**Exercise directions**
In the listing, some lines may hold the string "percent"; report how many do, as a bare number.

**Source material**
-- Opening Marker --

(* ===== verification/Url.v ===== *)
(** * Package net/url and the model endpoint

    [url.Parse], [URL.String], [URL.Hostname] and [URL.Port] of Go 1.26 as the Node
    uses them (the texts of parse errors are never shown, so a failed parse is
    [None]), and pkg/adapters/model_endpoint.go on top of them. *)

From S2P Require Import Prelude GoStrings GoNet Paths.
From stdpp Require Import options.

Open Scope Z_scope.

(** ** Bytes *)

Definition between (lo hi : Z) (c : ascii) : bool := (lo <=? byte_val c) && (byte_val c <=? hi).
Definition is_lower_letter : ascii → bool := between 97 122.
Definition is_alpha (c : ascii) : bool := is_lower_letter c || between 65 90 c.
Definition is_alnum (c : ascii) : bool := is_alpha c || is_digit c.
(** [stringContainsCTLByte] *)
Definition is_ctl (c : ascii) : bool := (byte_val c <? 0x20) || (byte_val c =? 0x7F).

(** At the last occurrence of a byte: what is before and after it. *)
Fixpoint CutLast (s : string) (sep : ascii) : option (string * string) :=
  match s with
  | EmptyString => None
  | String c s' =>
      match CutLast s' sep with
      | Some (before, after) => Some (String c before, after)
      | None => if bool_decide (c = sep) then Some (EmptyString, s') else None
      end
  end.

(** ** Escapes *)

Inductive encoding := encodePath | encodeUserPassword | encodeHost | encodeZone | encodeFragment.
#[global] Instance encoding_eq_dec : EqDecision encoding.
Proof. solve_decision. Defined.

Definition host_mode (mode : encoding) : bool := bool_decide (mode = encodeHost) || bool_decide (mode = encodeZone).

Definition quote_char : ascii := byte_of 0x22.
Definition shouldEscape (c : ascii) (mode : encoding) : bool :=
  if is_alnum c then false
  else if host_mode mode && (in_cutset "!$&'()*+,;=:[]<>" c || bool_decide (c = quote_char)) then false
  else if in_cutset "-_.~" c then false
  else if in_cutset "$&+,/:;=?@" c then
    match mode with
    | encodePath => bool_decide (c = "?"%char)
    | encodeUserPassword => in_cutset "@/?:" c
    | encodeFragment => false
    | encodeHost | encodeZone => true
    end
  else if bool_decide (mode = encodeFragment) && in_cutset "!()*" c then false
  else true.

Fixpoint unescape (s : string) (mode : encoding) : option string :=
  match s with
  | EmptyString => Some EmptyString
  | String c s' =>
      if bool_decide (c = "%"%char) then
        match s' with
        | String a (String b s'') =>
            match hex_value a, hex_value b with
            | Some x, Some y =>
                let percent := bool_decide (a = "2"%char) && bool_decide (b = "5"%char) in
                let v := byte_of (x * 16 + y) in
                if (bool_decide (mode = encodeHost) && (x <? 8) && negb percent) ||
                   (bool_decide (mode = encodeZone) && negb percent && negb (bool_decide (v = " "%char)) &&
                    shouldEscape v encodeHost)
                then None else String v <$> unescape s'' mode
            | _, _ => None
            end
        | _ => None
        end
      else if host_mode mode && (byte_val c <? 0x80) && shouldEscape c mode then None
      else String c <$> unescape s' mode
  end.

-- Closing Marker --

**Task output**
3